I showed Enron: The Smartest Guys in the Room to my mass media class last night. They spoke vigorously among themselves in pairs, but were hesitant to speak to us all – shyness or were they overwhelmed? The emotions named were mad, sad, and scared.
We spent the most time discussing the link between Enron and the (manufactured) California energy “crisis”. How deliberate was coordinated planning between Bush’s political allies and Enron’s economic motivations? Speculation also arose about the timing of September 11. Were the attacks coordinated on purpose to distract the public from the upcoming scandal? I don’t personally think so but certainly the media’s agenda-setting function kicked right into gear (not to mention the dialectical response of Bush et al which has escalated more tensions than it resolved).
I asked students about the actual presentation of the documentary – is there a “liberal” or “conservative” bias? A few speculated liberal, but I wonder if that is simply because the obvious thrust of the film is overtly critical of a political and economic process that permitted such extreme abuse. I do not know the ideological leanings of this film’s producers to be able to make such a claim, however a kneejerk labeling of them as “liberal” would seem to me to discredit all the conservatives who are also appalled.
I found an (incomplete?) review by VariaGallery (whoever that is) that ends with an intriguing comment about Martha Stewart. I kept thinking product placement.

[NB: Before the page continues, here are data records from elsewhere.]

(* ===== verification/Store.v ===== *)
(** * The route store interface and its in-memory backend
      (src/store/mod.rs, src/store/memory.rs)

    [Store] is the trait as a class of state-passing operations, [StoreContract]
    the promises its documentation makes to the registry, stated against the
    abstract step relation [store_step]; [MemoryStore] is the default backend
    and an instance of both. *)

From S2P Require Import Prelude RustStr Route.

(** ** Errors *)

Inductive StoreError : Type :=
| Message (text : string)
| Backend (operation : string)
| Indeterminate (operation : string)
| CorruptData (operation key : string).

Definition message (text : string) : StoreError := Message text.

Definition is_indeterminate_error (e : StoreError) : bool :=
  match e with Indeterminate _ => true | _ => false end.

(** ** Clock of the debug-only differential harness *)

(** [debug_assertions] is the build flag, [env_value] the variable
    [PINGORA_CHP_DIFFERENTIAL_FIXED_NOW], [parse_from_rfc3339] chrono's parser. *)
Definition differential_fixed_now (parse_from_rfc3339 : string -> option DateTime)
    (debug_assertions : bool) (env_value : option string) : option DateTime :=
  if debug_assertions then
    match env_value with
    | Some value => match parse_from_rfc3339 value with Some v => Some v | None => None end
    | None => None
    end
  else None.

(** ** Activity floors *)

(** A closure that reads the newest activity from the world [W] it captured. *)
Record ActivityFloor (W : Type) : Type := mkActivityFloor { floor_fn : W -> option DateTime }.
Arguments mkActivityFloor {W} _.
Arguments floor_fn {W} _ _.

Definition fixed {W} (at_ : option DateTime) : ActivityFloor W := mkActivityFloor (fun _ => at_).
Definition dynamic {W} (current : W -> option DateTime) : ActivityFloor W := mkActivityFloor current.
Definition current {W} (f : ActivityFloor W) (w : W) : option DateTime := floor_fn f w.

(** [activity_floor.current().map_or(t, |floor| t.max(floor))]. *)
Definition raise_to_floor (floor : option DateTime) (t : DateTime) : DateTime :=
  match floor with Some f => Z.max t f | None => t end.

(** ** The trait *)

(** [W] is the world the floor closures read at the commit point, [Env] what the
    backend reads from its surroundings (its clock). *)
Class Store (Env W St : Type) : Type := {
  snapshot : St -> result (gmap RouteKey RouteData) StoreError;
  add : Env -> RouteKey -> string -> gmap string Value -> ActivityFloor W -> W -> St ->
        result RouteData StoreError * St;
  put : RouteKey -> RouteData -> St -> result unit StoreError * St;
  put_preserving_activity : RouteKey -> RouteData -> ActivityFloor W -> W -> St ->
        result RouteData StoreError * St;
  store_update_activity : RouteKey -> DateTime -> St -> result unit StoreError * St;
  delete_route : RouteKey -> St -> result (option RouteData) StoreError * St
}.

(** ** The documented contract *)

(** The mutations a registry asks of its backend. *)
Inductive StoreCall : Type :=
| CallAdd (key : RouteKey) (target : string) (extra : gmap string Value)
| CallPut (key : RouteKey) (data : RouteData)
| CallPutPreserving (key : RouteKey) (data : RouteData)
| CallUpdateActivity (key : RouteKey) (at_ : DateTime)
| CallDelete (key : RouteKey).

Inductive StoreReply : Type :=
| ReplyUnit
| ReplyRecord (data : RouteData)
| ReplyDeleted (prior : option RouteData).

Definition above_floor (floor : option DateTime) (t : DateTime) : Prop :=
  match floor with Some f => f <= t | None => True end.

(** One atomic commit of a call: the new contents and the reply it must give.
    Additions commit target, metadata and a final stamp not below the sampled
    floor as one record, and reply with that exact record. *)
Inductive commits (floor : option DateTime) (m : gmap RouteKey RouteData) :
    StoreCall -> StoreReply -> gmap RouteKey RouteData -> Prop :=
| commit_add key t e d :
    target d = t -> extra d = e -> above_floor floor (last_activity d) ->
    commits floor m (CallAdd key t e) (ReplyRecord d) (<[key := d]> m)
| commit_put key d :
    commits floor m (CallPut key d) ReplyUnit (<[key := d]> m)
| commit_put_preserving key data d :
    static_part d = static_part data -> above_floor floor (last_activity d) ->
    commits floor m (CallPutPreserving key data) (ReplyRecord d) (<[key := d]> m)
| commit_update_activity key at_ :
    commits floor m (CallUpdateActivity key at_) ReplyUnit (alter (set_last_activity at_) key m)
| commit_delete key :
    commits floor m (CallDelete key) (ReplyDeleted (m !! key)) (delete key m).

(** What a call can do to the persisted contents: an ordinary error leaves them
    unchanged, an indeterminate one may or may not have committed. *)
Inductive store_step (floor : option DateTime) (m : gmap RouteKey RouteData) (c : StoreCall) :
    result StoreReply StoreError -> gmap RouteKey RouteData -> Prop :=
| store_committed r m' : commits floor m c r m' -> store_step floor m c (Ok r) m'
| store_rejected e : is_indeterminate_error e = false -> store_step floor m c (Err e) m
| store_lost_before op : store_step floor m c (Err (Indeterminate op)) m
| store_lost_after op r m' : commits floor m c r m' -> store_step floor m c (Err (Indeterminate op)) m'.

(** What the registry hands to a backend: keys are rooted (every [RouteKey] is
    normalized), and metadata never carries a reserved field (the API takes them
    out; a loaded record has none). *)
Definition rooted (key : RouteKey) : Prop := starts_with_char slash (as_str key) = true.

Definition reserved_free (e : gmap string Value) : Prop := e !! "target" = None /\ e !! "last_activity" = None.

Lemma reserved_free_empty : reserved_free ∅.
Proof. by split; apply lookup_empty. Qed.

Definition clean_call (c : StoreCall) : Prop :=
  match c with
  | CallAdd key _ e => rooted key /\ reserved_free e
  | CallPut key d | CallPutPreserving key d => rooted key /\ reserved_free (extra d)
  | CallUpdateActivity key _ | CallDelete key => rooted key
  end.

Class StoreContract (Env W St : Type) `{Store Env W St} : Type := {
  contents : St -> gmap RouteKey RouteData;
  snapshot_contract s : match snapshot s with Ok m => m = contents s | Err _ => True end;
  add_contract env key t e f w s :
    clean_call (CallAdd key t e) ->
    store_step (current f w) (contents s) (CallAdd key t e)
      (result_map ReplyRecord (add env key t e f w s).1) (contents (add env key t e f w s).2);
  put_contract key d s :
    clean_call (CallPut key d) ->
    store_step None (contents s) (CallPut key d)
      (result_map (fun _ => ReplyUnit) (put key d s).1) (contents (put key d s).2);
  put_preserving_contract key d f w s :
    clean_call (CallPutPreserving key d) ->
    store_step (current f w) (contents s) (CallPutPreserving key d)
      (result_map ReplyRecord (put_preserving_activity key d f w s).1)
      (contents (put_preserving_activity key d f w s).2);
  update_activity_contract key at_ s :
    clean_call (CallUpdateActivity key at_) ->
    store_step None (contents s) (CallUpdateActivity key at_)
      (result_map (fun _ => ReplyUnit) (store_update_activity key at_ s).1)
      (contents (store_update_activity key at_ s).2);
  delete_contract key s :
    clean_call (CallDelete key) ->
    store_step None (contents s) (CallDelete key)
      (result_map ReplyDeleted (delete_route key s).1) (contents (delete_route key s).2)
}.

(** ** The in-memory backend *)

Module MemoryStore.

Record t : Type := mk { routes : gmap RouteKey RouteData }.

Definition new : t := {| routes := ∅ |}.

(** The clock as [add] reads it: the frozen harness clock, else [Utc::now]. *)
Record Clock : Type := mkClock { fixed_now : option DateTime; utc_now : DateTime }.

Definition now (env : Clock) : DateTime := default (utc_now env) (fixed_now env).

Definition snapshot_op (s : t) : result (gmap RouteKey RouteData) StoreError := Ok (routes s).

Definition add_op {W} (env : Clock) (key : RouteKey) (target : string) (extra : gmap string Value)
    (floor : ActivityFloor W) (w : W) (s : t) : result RouteData StoreError * t :=
  let data := {| target := target;
                 last_activity := raise_to_floor (current floor w) (now env);
                 extra := extra |} in
  (Ok data, {| routes := <[key := data]> (routes s) |}).

Definition put_op (key : RouteKey) (data : RouteData) (s : t) : result unit StoreError * t :=
  (Ok tt, {| routes := <[key := data]> (routes s) |}).

Definition put_preserving_activity_op {W} (key : RouteKey) (data : RouteData)
    (floor : ActivityFloor W) (w : W) (s : t) : result RouteData StoreError * t :=
  let data :=
    match current floor w with
    | Some f => set_last_activity (Z.max (last_activity data) f) data
    | None => data
    end in
  (Ok data, {| routes := <[key := data]> (routes s) |}).

Definition update_activity_op (key : RouteKey) (at_ : DateTime) (s : t) : result unit StoreError * t :=
  (Ok tt, {| routes := alter (set_last_activity at_) key (routes s) |}).

Definition delete_op (key : RouteKey) (s : t) : result (option RouteData) StoreError * t :=
  (Ok (routes s !! key), {| routes := delete key (routes s) |}).

#[global] Instance store {W} : Store Clock W t := {
  snapshot := snapshot_op;
  add := add_op;
  put := put_op;
  put_preserving_activity := put_preserving_activity_op;
  store_update_activity := update_activity_op;
  delete_route := delete_op
}.

#[global] Instance contract {W} : StoreContract Clock W t.
Proof.
  refine (Build_StoreContract Clock W t store routes _ _ _ _ _ _).
  - done.
  - intros. apply store_committed. constructor; [done|done|]. simpl.
    unfold above_floor, raise_to_floor. destruct (current f w); lia.
  - intros. apply store_committed. constructor.
  - intros. apply store_committed. simpl. unfold put_preserving_activity_op. constructor.
    + by destruct (current f w).
    + destruct (current f w); simpl; lia.
  - intros. apply store_committed. constructor.
  - intros. apply store_committed. constructor.
Defined.

End MemoryStore.

(** ** Lemmas *)

Lemma commits_deterministic_dom floor m c r m' key :
  commits floor m c r m' ->
  match c with
  | CallAdd k _ _ | CallPut k _ | CallPutPreserving k _ =>
      key <> k -> m' !! key = m !! key
  | CallUpdateActivity k _ => static_part <$> m' !! key = static_part <$> m !! key
  | CallDelete k => key <> k -> m' !! key = m !! key
  end.
Proof.
  destruct 1; intros; rewrite ?lookup_insert_ne, ?lookup_delete_ne by done; try done.
  rewrite lookup_alter. case_decide; subst; [|done].
  by destruct (m !! _).
Qed.

(** ** Theorems *)

(** The in-memory backend keeps every promise the [Store] trait documents:
    it never fails, each mutation is one atomic commit of the contract's step
    relation, and the stamp an addition returns is the clock raised to the floor
    sampled inside the commit. *)
Theorem memory_store_refines_contract {W} (env : MemoryStore.Clock) key t e d at_
    (f : ActivityFloor W) w s :
  (exists m', commits (current f w) (MemoryStore.routes s) (CallAdd key t e)
     (ReplyRecord (mkRouteData t (raise_to_floor (current f w) (MemoryStore.now env)) e)) m' /\
     MemoryStore.add_op env key t e f w s
       = (Ok (mkRouteData t (raise_to_floor (current f w) (MemoryStore.now env)) e),
          MemoryStore.mk m')) /\
  (exists d' m', commits (current f w) (MemoryStore.routes s) (CallPutPreserving key d)
     (ReplyRecord d') m' /\ last_activity d <= last_activity d' /\
     MemoryStore.put_preserving_activity_op key d f w s = (Ok d', MemoryStore.mk m')) /\
  (exists m', commits None (MemoryStore.routes s) (CallPut key d) ReplyUnit m' /\
     MemoryStore.put_op key d s = (Ok tt, MemoryStore.mk m')) /\
  (exists m', commits None (MemoryStore.routes s) (CallUpdateActivity key at_) ReplyUnit m' /\
     MemoryStore.update_activity_op key at_ s = (Ok tt, MemoryStore.mk m')) /\
  (exists p m', commits None (MemoryStore.routes s) (CallDelete key) (ReplyDeleted p) m' /\
     MemoryStore.delete_op key s = (Ok p, MemoryStore.mk m')).
Proof.
  split_and!.
  - eexists. split; [|done]. constructor; [done|done|].
    unfold above_floor, raise_to_floor; simpl. destruct (current f w); lia.
  - unfold MemoryStore.put_preserving_activity_op. eexists _, _. split_and!; [| |done].
    + constructor; destruct (current f w); simpl; done || lia.
    + destruct (current f w); simpl; lia.
  - eexists. split; [constructor|done].
  - eexists. split; [constructor|done].
  - eexists _, _. split; [constructor|done].
Qed.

Anyway, I’ve been pondering the collective response of the class since I was very jazzed up thinking that the timing of showing this was perfect as we’ve just been really getting a handle on the interplay of social/cultural, economic, and political dimensions of national and global human organization. But it could be that my anticipation was “ahead” of where they could be, since they needed a cushion of time to integrate all the information.